▸ What you need to do: Beginning with the first line of the material, set down each line exactly as written, up to and including the line with "(** The network served [b] for the URL. *)".

———

Lemma bounded_loop_ok maxBytes events : forall chunks total chunks' total',
  total = zlen (concat chunks) -> total <= maxBytes ->
  bounded_loop maxBytes events chunks total = Ok (chunks', total') ->
  total' = zlen (concat chunks') /\ total' <= maxBytes.
Proof.
  induction events as [|e events IH]; intros chunks total chunks' total' Ht Hle; cbn [bounded_loop].
  { by intros [= <- <-]. }
  destruct e as [[| | | | | | |b]|]; try done. cbv zeta. destruct (_ <? _) eqn:E; [done|].
  apply Z.ltb_ge in E. apply IH; [|done]. rewrite concat_app, zlen_app, Ht. cbn. by rewrite app_nil_r.
Qed.

Lemma readBoundedResponse_ok maxBytes b r :
  0 <= maxBytes -> readBoundedResponse maxBytes b = Ok r -> zlen r <= maxBytes.
Proof.
  intros Hpos. destruct b as [events|content|]; cbn [readBoundedResponse]; [| |done].
  - intros ([chunks total] & Hr & [= <-])%bind_ok. apply bounded_loop_ok in Hr as [-> Hle]; [|done..].
    by rewrite concatenate_concat.
  - intros (x & -> & Hn)%bind_ok. destruct (_ <? _) eqn:E; [done|]. injection Hn as <-. lia.
Qed.

(** The network served [b] for the URL. *)
Definition served (url : jsstr) (maxBytes : Z) (requireContentLength : bool) (b : bytes) : Prop :=
  exists w w' r, net_fetch url w = (Ok (Some r), w') /\ check_response url maxBytes requireContentLength r = Ok b.

Definition trusted (url : jsstr) (hosts : list jsstr) : Prop :=
  exists u, parse_url url = Some u /\ trusted_url u hosts = true.

Lemma check_response_bounded url maxBytes req r b :
  0 <= maxBytes -> check_response url maxBytes req r = Ok b -> zlen b <= maxBytes.
Proof.
  intros Hpos. unfold check_response. destruct (_ || _); [done|]. intros (u & _ & Hr)%bind_ok.
  destruct (req && _); [done|]. apply bind_ok in Hr as (u' & _ & Hr). apply bind_ok in Hr as (x & Hx & Hr).
  match type of Hr with (if ?c then _ else _) = _ => destruct c; [done|] end. injection Hr as <-.
  by eapply readBoundedResponse_ok.
Qed.

(** A response whose length must be announced has exactly that length. *)
Lemma check_response_length url maxBytes r b :
  check_response url maxBytes true r = Ok b ->
  exists text, rs_contentLength r = Some text /\ matches decimal text = true /\ parse_radix 10 text = zlen b /\
    is_encoded r = false.
Proof.
  unfold check_response. destruct (_ || _); [done|]. intros (u & _ & Hr)%bind_ok.
  destruct (is_encoded r) eqn:Ee; cbn [andb] in Hr; [done|]. apply bind_ok in Hr as (u' & Hl & Hr).
  apply bind_ok in Hr as (x & _ & Hr). cbn [negb andb] in Hr. destruct (rs_contentLength r) as [text|]; [|done].
  exists text. unfold throw_if in Hl. destruct (matches decimal text) eqn:Em; [|done].
  destruct (zlen x =? parse_radix 10 text) eqn:Ez; [|done]. injection Hr as <-. split_and!; auto. lia.
Qed.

———

▸ Your response:
Lemma bounded_loop_ok maxBytes events : forall chunks total chunks' total',
  total = zlen (concat chunks) -> total <= maxBytes ->
  bounded_loop maxBytes events chunks total = Ok (chunks', total') ->
  total' = zlen (concat chunks') /\ total' <= maxBytes.
Proof.
  induction events as [|e events IH]; intros chunks total chunks' total' Ht Hle; cbn [bounded_loop].
  { by intros [= <- <-]. }
  destruct e as [[| | | | | | |b]|]; try done. cbv zeta. destruct (_ <? _) eqn:E; [done|].
  apply Z.ltb_ge in E. apply IH; [|done]. rewrite concat_app, zlen_app, Ht. cbn. by rewrite app_nil_r.
Qed.

Lemma readBoundedResponse_ok maxBytes b r :
  0 <= maxBytes -> readBoundedResponse maxBytes b = Ok r -> zlen r <= maxBytes.
Proof.
  intros Hpos. destruct b as [events|content|]; cbn [readBoundedResponse]; [| |done].
  - intros ([chunks total] & Hr & [= <-])%bind_ok. apply bounded_loop_ok in Hr as [-> Hle]; [|done..].
    by rewrite concatenate_concat.
  - intros (x & -> & Hn)%bind_ok. destruct (_ <? _) eqn:E; [done|]. injection Hn as <-. lia.
Qed.

(** The network served [b] for the URL. *)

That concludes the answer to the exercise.